Islands poke their toothy ridges up from the depths, angry and defiant, like the maw of a great leviathan intent on rending and devouring ships. Indeed, beneath the rolling waters stretch miles of jagged shoals and empires of coral reef that cut down vessels like wheat before a scythe. Over the years, these hazards have claimed the ships of hundreds of explorers and freebooters, and throughout the Razor, there are many tales of missing ships and the lost treasures hidden within sunken hulks.
Then there are those places that the colonists call “civilized.” Filthy boom ports, their shorelines lined with shantytowns crammed with eager profiteers who come quickly, take what they can, and leave behind ruin in their careless wake — convicts, preachers, and those seeking freedom, new identities, or new lives. Depending on one’s morals, there is work aplenty for these newcomers. Rum, whaling, and slavery are all big business, while merchants who deal in the supplies needed to keep these businesses running make cool profits, especially when supplies run low.
Few of these ports stay open for more than a few decades, thus their inhabitants invest little in their structures or maintenance. Those with wealth usually live on their ships, traveling from port to port, while those without cobble together wooden shacks sealed with whale fat or tarred paper. When the trade routes change or an island’s resources wink out, the shacks are abandoned and the populations venture of to the next boom port to seek fortunes anew.
Conversely, thriving ports are hotbeds of excitement. Ships of all kinds crowd slipshod docks. Oozing with the wretched stench of blubber and blood, merchants hawk their wares to passing sailors, anything from ropes, harpoons, and foodstuff to more questionable items such as poisons, drugs, or treasure maps. Ashore, a boom port’s crowded alleys swim with drunks, vagrants, and others come to make whatever coin they can before the port goes bust. Street pugilists hold brutal matches run by shady managers who hedge bets, beggar bards promise to make legends of incoming freebooters for the coast of a few coins,
and painted whores keep their nimble fingers poised to pleasure customers or slit their throats, whichever looses the most gold. Thickly scarred slaves pilfered from all ends of the world walk in heavy irons beneath the yoke of their masters, eagerly awaiting the opportunity to rise up against the cruelness of their fate. Indeed, today’s slave is often master upon the ‘morrow while near as easily, a master can wake to find himself in leg irons.
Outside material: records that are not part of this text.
(* ===== verification/Scalar.v ===== *)
(** * Scalars: the number types the program computes with

    The interface [GlmScalar] lists the operations GLM's [vec]/[mat]
    templates use on their component type [T], [s_lit m e] the exact
    literal [m * 2^e] (so [0.5f] is [s_lit 1 (-1)]) and [s_dec m e] the
    decimal literal [m * 10^e] as the compiler rounds it (so [0.1f] is
    [s_dec 1 (-1)]).  [GlmField] adds the division and square root of the
    mesh constants, [GlmTrig] the cosine, sine and tangent of
    [glm::rotate] and [glm::perspective]; [GlmRing] states the laws exact
    arithmetic satisfies and floating point does not.

    Implementations:
    - [float32] and [float64]: IEEE-754 binary32 ([float]) and binary64
      ([double]) as the Standard Library's [SpecFloat] with
      [prec]/[emax] = 24/128 and 53/1024, rounding to nearest even; with the
      C conversions the vertex table uses ([int -> double],
      [double -> float], [float -> double]).
    - [R]: the real numbers, the exact arithmetic of the geometry. *)

From Stdlib Require Import ZArith Reals Ring Field Lra.
From Stdlib Require Import SpecFloat.
From S2P Require Import Prelude.

(** ** The interface *)

Class GlmScalar (R : Type) := {
  s_zero : R;
  s_one : R;
  s_add : R -> R -> R;
  s_sub : R -> R -> R;
  s_mul : R -> R -> R;
  s_opp : R -> R;
  s_lit : Z -> Z -> R;
  s_dec : Z -> Z -> R
}.

Class GlmField (R : Type) `{GlmScalar R} := {
  s_div : R -> R -> R;
  s_sqrt : R -> R
}.

(** The trigonometric functions of the C library, for [glm::rotate] and
    [glm::perspective]. *)
Class GlmTrig (R : Type) `{GlmScalar R} := {
  s_cos : R -> R;
  s_sin : R -> R;
  s_tan : R -> R
}.

Infix "+s" := s_add (at level 50, left associativity) : gfx_scope.
Infix "-s" := s_sub (at level 50, left associativity) : gfx_scope.
Infix "*s" := s_mul (at level 40, left associativity) : gfx_scope.
Infix "/s" := s_div (at level 40, left associativity) : gfx_scope.

Open Scope gfx_scope.

(** The literal [0.5f] of [glm::vec3(0.5f)]. *)
Definition s_half {R} `{GlmScalar R} : R := s_lit 1 (-1).

(** The laws of exact arithmetic: a commutative ring in which the literal
    one half is the inverse of two. *)
Class GlmRing (R : Type) `{GlmScalar R} := {
  s_ring : ring_theory s_zero s_one s_add s_mul s_sub s_opp (@eq R);
  s_half_twice : s_half +s s_half = s_one
}.

(** ** IEEE-754 binary32 and binary64 *)

Definition prec32 : Z := 24.
Definition emax32 : Z := 128.
Definition prec64 : Z := 53.
Definition emax64 : Z := 1024.

Record float32 := F32 { f32_val : spec_float }.

(** An integer as a (not necessarily normalised) [spec_float], exactly. *)
Definition int_sf (m : Z) : spec_float :=
  match m with
  | Z0 => S754_zero false
  | Zpos p => S754_finite false p 0
  | Zneg p => S754_finite true p 0
  end.

(** The decimal literal [m * 10^e] rounded to nearest even, as the compiler
    rounds it: for [e < 0] the correctly rounded quotient [m / 10^-e]. *)
Definition sf_decimal (prec emax m e : Z) : spec_float :=
  match e with
  | Zneg p => SFdiv prec emax (int_sf m) (int_sf (10 ^ Zpos p))
  | _ => binary_normalize prec emax (m * 10 ^ e) 0 false
  end.
Record float64 := F64 { f64_val : spec_float }.

Definition f32_lift2 (op : Z -> Z -> spec_float -> spec_float -> spec_float)
  (a b : float32) : float32 := F32 (op prec32 emax32 (f32_val a) (f32_val b)).
Definition f64_lift2 (op : Z -> Z -> spec_float -> spec_float -> spec_float)
  (a b : float64) : float64 := F64 (op prec64 emax64 (f64_val a) (f64_val b)).

#[export] Instance float32_scalar : GlmScalar float32 := {
  s_zero := F32 (S754_zero false);
  s_one := F32 (binary_normalize prec32 emax32 1 0 false);
  s_add := f32_lift2 SFadd;
  s_sub := f32_lift2 SFsub;
  s_mul := f32_lift2 SFmul;
  s_opp a := F32 (SFopp (f32_val a));
  s_lit m e := F32 (binary_normalize prec32 emax32 m e false);
  s_dec m e := F32 (sf_decimal prec32 emax32 m e)
}.

#[export] Instance float32_field : GlmField float32 := {
  s_div := f32_lift2 SFdiv;
  s_sqrt a := F32 (SFsqrt prec32 emax32 (f32_val a))
}.

#[export] Instance float64_scalar : GlmScalar float64 := {
  s_zero := F64 (S754_zero false);
  s_one := F64 (binary_normalize prec64 emax64 1 0 false);
  s_add := f64_lift2 SFadd;
  s_sub := f64_lift2 SFsub;
  s_mul := f64_lift2 SFmul;
  s_opp a := F64 (SFopp (f64_val a));
  s_lit m e := F64 (binary_normalize prec64 emax64 m e false);
  s_dec m e := F64 (sf_decimal prec64 emax64 m e)
}.

#[export] Instance float64_field : GlmField float64 := {
  s_div := f64_lift2 SFdiv;
  s_sqrt a := F64 (SFsqrt prec64 emax64 (f64_val a))
}.

(** C's implicit conversions. *)

(** [int -> double] ([sqrt(3)] calls [sqrt(double)]); exact for an [int]. *)
Definition f64_of_int (n : Z) : float64 := F64 (binary_normalize prec64 emax64 n 0 false).

(** [int -> float] (the [6] of [float(...) / 6]). *)
Definition f32_of_int (n : Z) : float32 := F32 (binary_normalize prec32 emax32 n 0 false).

(** Rounding a [spec_float] to another format. *)
Definition sf_round (prec emax : Z) (x : spec_float) : spec_float :=
  match x with
  | S754_finite s m e => binary_round prec emax s m e
  | _ => x
  end.

(** [double -> float], the cast [float(x)]: rounds to nearest even. *)
Definition f32_of_f64 (x : float64) : float32 := F32 (sf_round prec32 emax32 (f64_val x)).

(** [float -> double], the promotion in [a * sqrt(3)]: exact. *)
Definition f64_of_f32 (x : float32) : float64 := F64 (sf_round prec64 emax64 (f32_val x)).

(** ** The exact real numbers *)

#[export] Instance real_scalar : GlmScalar R := {
  s_zero := 0%R;
  s_one := 1%R;
  s_add := Rplus;
  s_sub := Rminus;
  s_mul := Rmult;
  s_opp := Ropp;
  s_lit m e := (IZR m * powerRZ 2 e)%R;
  s_dec m e := (IZR m * powerRZ 10 e)%R
}.

#[export] Instance real_field : GlmField R := {
  s_div := Rdiv;
  s_sqrt := sqrt
}.

#[export] Instance real_trig : GlmTrig R := {
  s_cos := cos;
  s_sin := sin;
  s_tan := tan
}.

Lemma real_half_twice : (IZR 1 * powerRZ 2 (-1) + IZR 1 * powerRZ 2 (-1))%R = 1%R.
Proof. simpl. field. Qed.

#[export] Instance real_ring : GlmRing R := {
  s_ring := RTheory;
  s_half_twice := real_half_twice
}.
Outside of the boom ports, life is far different. The islands of the Razor remain untamed. These are lands where violent monsoons and lush steaming jungles blanket frothing volcanic isles surrounded by beaches of deep black sand that spill into a crystalline blue sea. They strike a chord both peaceful and ominous, for here beauty and wonder often walk arm in arm with danger and death. Human settlements are few, consisting almost entirely of small tribes of indigenous Tulita. Ongoing struggles between these original heirs of the
Razor Coast and foreign colonists keep most them wary, if not entirely hostile. In other regions lurk foul beasts, agents of the mysterious powers of the deeps and wild, feral addicts who chew upon the noxious maht root and fly into frenzied hallucinations during which they drink entrails of their foes.